Edit [3 April 2021] Some has subsequently pointed out (via twitter) that this seems to be an advertising thing with the likes of WPP, TTD and MGNI all have a very large debtor days number. TTD’s is 691 for example.

So for now I am going to have to take this at face value as something not to worry about, though I would like to know why.

All of my other business to business holdings have debtor days in the 20 to 65 range. I have written to Tremor IR asking for an explantation but don’t expect a reply.

EBITDA

Adjusted EBITDA (I am not a fan as Charlie Munger said replace the word EBITDA with the word bullshit) but is it valid to focus on EBITDA? My inclination is to focus on cash, which at $40m before share buybacks is still healthy but heavily down on the 2019 figure of $63m before buybacks; though in the finnCap Note op cash / EBITDA is moving towards 100%

Initially I was perplexed by the large amortisation/depreciation figure in relation to sales at about 25%, current CAPEX is 1/12th of current depreciation and has increased 9 fold in five years. However, a large portion of this relates to “business combinations” and also development costs which are written off reasonably aggressively, as they should be, over 1 to 5 years (page 24 R&A’s).

With respect to business combinations the acquisition of Unruly, for example, generated $17,878,000 of goodwill for this one transaction.

I am not a forensic accountant and I have not analysed the figures to the extent that I can be 100% certain that the various figures all “add up” but I am personally happy that the depreciation and amortisation figure is a correct figure and more importantly that it is reasonable to add back to operating profit.

While finalising this post I noticed the breakdown of the adjusted EBITDA figure on the first page of the CFO’s review.

To get to their adjusted EBITDA figure “Stock-based compensation” is added back as are “acquisition-related” costs.

Stock based compensation is a cost. I cannot remember the exact reasoning behind this but if it wasn’t a cost then why not pay for everything (wages, electricity, servers etc) with stock and the company would have no costs. So this should not be added back, nor should, in my opinion, acquisition-related costs if one thinks that Tremor is still acquisitive, which I think it is, and acquisition costs will be a regular part of accounts.

Adding back these two figures get one very close to the FCF (before share buybacks).

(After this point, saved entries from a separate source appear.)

(** A copy of the parent's handle table; [None] when there is no memory for it. *)
Definition fork_handles k (p : process_t) : option (option (Z * list ipc_handle_entry_t)) * kstate :=
  match ipc_handles p with
  | None => (Some None, k)
  | Some (_, hs) =>
      let '(t, h) := ipc_handle_table_create (kheap_ k) in
      let k := with_kheap k h in
      match t with
      | None => (None, k)
      | Some (a, _) => (Some (Some (a, hs)), k)
      end
  end.

Definition process_fork_current k (frame : Z) : Z * kstate :=
  match process_current k with
  | None => ret_frame k frame (- VE_PERM)
  | Some pi =>
      let p := get_p k pi in
      if pid p =? 0 then ret_frame k frame (- VE_PERM)
      else if bool_decide (state p = PROC_ZOMBIE) || bool_decide (state p = PROC_BLOCKED) then ret_frame k frame (- VE_PERM)
      else
        let '(ci, k) := process_alloc k (pid p) in
        match ci with
        | None => ret_frame k frame (- VE_NOMEM)
        | Some ci =>
            let '(ok, m, c) := fork_pages (umap p) (kmem k) p (get_p k ci) in
            let k := set_p (with_kmem k m) ci c in
            if negb ok then ret_frame (process_destroy k ci) frame (- VE_NOMEM)
            else
              let c := set_heap c (heap_start p) (brk_current p) (brk_perm p) in
              let '(hs, k) := fork_handles k p in
              let k := set_p k ci c in
              match hs with
              | None => ret_frame (process_destroy k ci) frame (- VE_NOMEM)
              | Some hs =>
                  let '(v, c) := fork_fds (kvfs k) p (set_handles c hs) in
                  let k := set_p (with_kvfs k v) ci c in
                  match start_thread k ci (set_rax (frame_at k frame) 0) with
                  | (None, k) => ret_frame (process_destroy k ci) frame (- VE_NOMEM)
                  | (Some k, _) => ret_frame k frame (pid (get_p k ci))
                  end
              end
        end
  end.

(** ** Exec *)

Definition EXEC_NAME : Z := 32.

Definition process_execve_current k (frame upath : Z) : option (Z * kstate) :=
  match process_current k with
  | None => Some (ret_frame k frame (- VE_PERM))
  | Some pi =>
      let p := get_p k pi in
      if pid p =? 0 then Some (ret_frame k frame (- VE_PERM))
      else if bool_decide (state p = PROC_ZOMBIE) then Some (ret_frame k frame (- VE_PERM))
      else
        match copy_from_user (ms_mem (kmem k)) p upath (EXEC_NAME - 1) with
        | None => Some (ret_frame k frame (- VE_FAULT))
        | Some bytes =>
            match elf_find_embedded blobs (c_string bytes) with
            | inl es => Some (ret_frame k frame es)
            | inr blob =>
                match elf_validate blob with
                | inl es => Some (ret_frame k frame es)
                | inr ctx =>
                    let '(cr, m) := address_space_create (kmem k) kpml4 in
                    if cr =? 0 then Some (ret_frame (with_kmem k m) frame (- VE_NOMEM))
                    else
                      match load_image ctx m (set_cr3 process_zero cr) with
                      | None => None
                      | Some (es, entry, rsp, m, scratch) =>
                          if negb (es =? ELF_OK) then
                            Some (ret_frame (with_kmem k (process_destroy_user_space m scratch).1) frame es)
                          else
                            let scratch := brk_init nx_ok scratch (elf_load_end ctx) in
                            let '(m, p) := process_destroy_user_space m p in
                            let p := set_umap (set_cr3 p cr) (umap scratch) in
                            let p := set_heap p (heap_start scratch) (brk_current scratch) (brk_perm scratch) in
                            let k := set_p (with_kmem k m) pi p in
                            match thread p with
                            | None => None
                            | Some ti =>
                                let s := ksched k in
                                let t := get_t s ti in
                                let t := Thread (t_rsp t) cr (stack_base t) (stack_size t) (tid t) (t_state t) (t_proc t) (next t) in
                                let s := set_t s ti t in
                                let k := with_sched k (set_hw s cr (tss_rsp0 s) (syscall_kernel_rsp s)) in
                                let f := frame_at k frame in
                                let f := IsrFrame (f_r15 f) (f_r14 f) (f_r13 f) (f_r12 f) (f_r11 f) (f_r10 f) (f_r9 f) (f_r8 f)
                                           (f_rbp f) (f_rdi f) (f_rsi f) (f_rdx f) (f_rcx f) (f_rbx f) 0
                                           (f_vector f) (f_error_code f) entry (f_cs f) (f_rflags f) rsp (f_ss f) in
                                Some (frame, set_frame k frame f)
                            end
                      end
                end
            end
        end
  end.

(** ** Exit *)

(** Children of [id] become children of [pp]. *)
Definition reparent (id pp : Z) (c : process_t) : process_t :=
  if negb (unused c) && (ppid c =? id) then set_ids c (pid c) pp else c.

(** Wakes the parent when it is blocked. *)
Definition wake_parent k (id : Z) : kstate :=
  match process_get k id with
  | None => k
  | Some i =>
      let q := get_p k i in
      if bool_decide (state q = PROC_BLOCKED) then
        let k := set_p k i (set_state q PROC_READY) in
        match thread q with
        | None => k
        | Some t => with_sched k (set_t (ksched k) t (t_set_state (get_t (ksched k) t) THREAD_READY))
        end
      else k
  end.

(** Everything before the switch away. *)
Definition exit_cleanup k (pi status : Z) : kstate :=
  let p := set_state (set_exit (get_p k pi) status true) PROC_ZOMBIE in
  let k := set_p k pi p in
  let k := with_procs k (reparent (pid p) (ppid p) <$> proc_table k) in
  let p := get_p k pi in
  let k := with_kmem k (free_user_pages (kmem k) p) in
  let '(v, p) := vfs_close_process_fds (kvfs k) (set_umap p []) in
  let k := set_p (with_kvfs k v) pi p in
  let k := with_kipc k (ipc_endpoint_unregister_by_owner (kipc k) (pid p)) in
  let k := with_ksvc k (svc_cleanup_owner (ksvc k) (pid p)) in
  wake_parent k (ppid p).

Definition process_exit_current k (frame status : Z) : Z * kstate :=
  match process_current k with
  | None => (frame, ret k frame (-1))
  | Some pi =>
      if pid (get_p k pi) =? 0 then (frame, ret k frame (-1))
      else
        let t := current (ksched k) in
        let k := exit_cleanup k pi status in
        let k := with_sched k (set_t (ksched k) t (t_set_state (get_t (ksched k) t) THREAD_EXITED)) in
        let '(f, s) := sched_tick (ksched k) frame in
        (f, with_sched k s)
  end.

(** ** Wait *)

Definition child_of (parent id : Z) (c : process_t) : bool :=
  negb (unused c) && (ppid c =? parent) && ((id =? -1) || (pid c =? id)).

Definition zombie (c : process_t) : bool := bool_decide (state c = PROC_ZOMBIE).

(** The pid with the exit status, 0, or an error. *)
Definition process_try_reap k (parent id : Z) : Z * option Z * kstate :=
  match first_index (fun c => child_of parent id c && zombie c) (proc_table k) with
  | Some i =>
      let c := get_p k (Z.of_nat i) in
      (pid c, Some (exit_status c), process_destroy k (Z.of_nat i))
  | None => (if existsb (child_of parent id) (proc_table k) then 0 else - VE_CHILD, None, k)
  end.

(** The write of the status is dropped when the pointer is not a writable user page. *)
Definition store_status k (p : process_t) (ustatus st : Z) : kstate :=
  if ustatus =? 0 then k
  else
    let m := ms_mem (kmem k) in
    let pte := vmm_get_pte m (cr3 p) ustatus in
    if Z.land pte (Z.lor (Z.lor VMM_PRESENT VMM_USER) VMM_WRITE) =? Z.lor (Z.lor VMM_PRESENT VMM_USER) VMM_WRITE then
      let phys := vmm_virt_to_phys m (cr3 p) ustatus in
      if phys =? 0 then k else with_kmem k (with_mem (kmem k) (wr32 m phys (u32 st)))
    else k.

Definition process_wait_current k (frame id ustatus : Z) : Z * kstate :=
  match process_current k with
  | None => (frame, ret k frame (- VE_PERM))
  | Some pi =>
      let '(r, st, k) := process_try_reap k (pid (get_p k pi)) id in
      if 0 <? r then
        let k := store_status k (get_p k pi) ustatus (default 0 st) in
        (frame, ret k frame r)
      else if r <? 0 then (frame, ret k frame r)
      else
        let k := set_p k pi (set_state (get_p k pi) PROC_BLOCKED) in
        let t := current (ksched k) in
        let k := with_sched k (set_t (ksched k) t (t_set_state (get_t (ksched k) t) THREAD_BLOCKED)) in
        let '(nf, s) := sched_tick (ksched k) frame in
        let k := with_sched k s in
        if negb (nf =? frame) then (nf, ret k frame 0)
        else
          let k := set_p k pi (set_state (get_p k pi) PROC_RUNNING) in
          let k := with_sched k (set_t (ksched k) t (t_set_state (get_t (ksched k) t) THREAD_RUNNING)) in
          (frame, ret k frame 0)
  end.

On the positive side cash is cash, the buy backs are obviously happening, Brooks being on the board and News Int holding 6%, the new Chairman sounds like a ‘sound’ person, which all gives comfort and I would imagine that there will a certain level of scrutiny before they can list the ADS’s on the NASDAQ.  Just wish they would move the HO to London or New York!

To conclude, I still like Tremor and indeed if I could find some more cash then I would be keen to top up hear. It is currently a 5.02% position with an average purchase price of 500.35p. I would happily see this move to 7.5%

The target price set by finnCap is £10, which is possibly conservative if all the moving parts come together favourably. The Trade Desk has Price/FCF figure of 101. If we equate EBITDA with cashflow and apply a 50 multiple to that we could be looking at a share price of £22.08 based on finnCaps’s projected EBITDA of $81.7m in 2022.

I hope readers find this of interest. I always welcome criticism and pointing out of my errors and reasoning.